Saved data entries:
——————

(** A decimal rendering, digit by digit. *)
Lemma pretty_N_go_ind (P : N → string → Prop) :
  (∀ s, P 0%N s) →
  (∀ x s, (0 < x)%N → P (x / 10)%N (String.String (pretty_N_char (x mod 10)) s) → P x s) →
  ∀ x s, P x s.
Proof.
  intros H0 Hs x. induction (N.lt_wf_0 x) as [x _ IH]. intros s.
  destruct (decide (x = 0%N)) as [->|Hx]; [apply H0|].
  apply Hs; [lia|]. apply IH, N.div_lt; lia.
Qed.

Lemma parse_digits_pretty max x s :
  Z.of_N x ≤ max →
  parse_digits max (to_bytes (pretty_N_go x s)) 0 = parse_digits max (to_bytes s) (Z.of_N x).
Proof.
  revert x s. apply (pretty_N_go_ind (λ x s, Z.of_N x ≤ max → _)).
  - intros s _. by rewrite pretty_N_go_0.
  - intros x s Hx IH Hle. rewrite pretty_N_go_step by done.
    pose proof (N.div_mod' x 10) as Hdm. pose proof (N.mod_lt x 10 ltac:(lia)) as Hm.
    set (q := (x / 10)%N) in *. set (r := (x mod 10)%N) in *. clearbody q r.
    rewrite IH by lia. rewrite to_bytes_cons. cbn [parse_digits].
    destruct (pretty_digit r Hm) as [-> ->].
    replace (10 * Z.of_N q + Z.of_N r) with (Z.of_N x) by lia.
    destruct (Z.ltb_spec max (Z.of_N x)); [lia|done].
Qed.

Lemma leadingInt_pretty x s :
  Z.of_N x ≤ 2 ^ 63 → leadingInt (to_bytes (pretty_N_go x s)) 0 = leadingInt (to_bytes s) (Z.of_N x).
Proof.
  revert x s. apply (pretty_N_go_ind (λ x s, Z.of_N x ≤ 2 ^ 63 → _)).
  - intros s _. by rewrite pretty_N_go_0.
  - intros x s Hx IH Hle. rewrite pretty_N_go_step by done.
    pose proof (N.div_mod' x 10) as Hdm. pose proof (N.mod_lt x 10 ltac:(lia)) as Hm.
    set (q := (x / 10)%N) in *. set (r := (x mod 10)%N) in *. clearbody q r.
    rewrite IH by lia. rewrite to_bytes_cons. cbn [leadingInt].
    destruct (pretty_digit r Hm) as [-> ->].
    replace (10 * Z.of_N q + Z.of_N r) with (Z.of_N x) by lia.
    assert (2 ^ 63 / 10 <? Z.of_N q = false) as -> by (apply Z.ltb_ge, Z.div_le_lower_bound; lia).
    destruct (Z.ltb_spec (2 ^ 63) (Z.of_N x)); [lia|done].
Qed.

Lemma pretty_N_go_app x s t : pretty_N_go x (s +:+ t) = pretty_N_go x s +:+ t.
Proof.
  revert x s. apply (pretty_N_go_ind (λ x s, pretty_N_go x (s +:+ t) = pretty_N_go x s +:+ t)).
  - intros s. by rewrite !pretty_N_go_0.
  - intros x s Hx IH. by rewrite !(pretty_N_go_step x) by done.
Qed.

(** A rendering starts with a digit. *)
Lemma pretty_N_go_head x s : (0 < x)%N →
  ∃ c l, to_bytes (pretty_N_go x s) = c :: l ∧ is_digit c = true ∧ (length (to_bytes s) ≤ length l)%nat.
Proof.
  revert x s. apply (pretty_N_go_ind (λ x s, (0 < x)%N → _)); [lia|].
  intros x s Hx IH _. rewrite pretty_N_go_step by done.
  pose proof (N.mod_lt x 10 ltac:(lia)) as Hm. destruct (pretty_digit _ Hm) as [Hd _].
  destruct (decide (x / 10 = 0)%N) as [->|Hnz].
  - rewrite pretty_N_go_0, to_bytes_cons. by eexists _, _.
  - destruct IH as (c & l & -> & Hc & Hl); [by apply N.neq_0_lt_0|]. rewrite to_bytes_cons in Hl. cbn in Hl.
    exists c, l. split_and!; [done|done|lia].
Qed.

Definition decimal (n : N) : string := pretty n.

Lemma decimal_zero : to_bytes (decimal 0) = [48%N].
Proof. done. Qed.
Lemma decimal_pos n : (0 < n)%N → decimal n = pretty_N_go n "".
Proof. intros Hn. unfold decimal, pretty, pretty_N. rewrite decide_False by lia. done. Qed.

Lemma ParseUint_decimal n bitSize : Z.of_N n < 2 ^ bitSize → ParseUint (decimal n) bitSize = inr (Z.of_N n).
Proof.
  intros Hn. unfold ParseUint. destruct (decide (n = 0%N)) as [->|Hz].
  - rewrite decimal_zero.
    assert (parse_digits (2 ^ bitSize - 1) [48%N] 0 = Some 0) as ->; [|done].
    cbn -[Z.pow Z.ltb Z.sub]. change (10 * 0 + digit 48) with 0.
    destruct (Z.ltb_spec (2 ^ bitSize - 1) 0); [lia|done].
  - rewrite decimal_pos by lia. destruct (pretty_N_go_head n "") as (c & l & Hl & _ & _); [lia|].
    pose proof (parse_digits_pretty (2 ^ bitSize - 1) n "" ltac:(lia)) as H. rewrite Hl in *.
    by rewrite H.
Qed.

——————

• _Directions_
Using the data above, tally each line in which "assert" appears and give the number with no other words.

• _Exercise solution_
2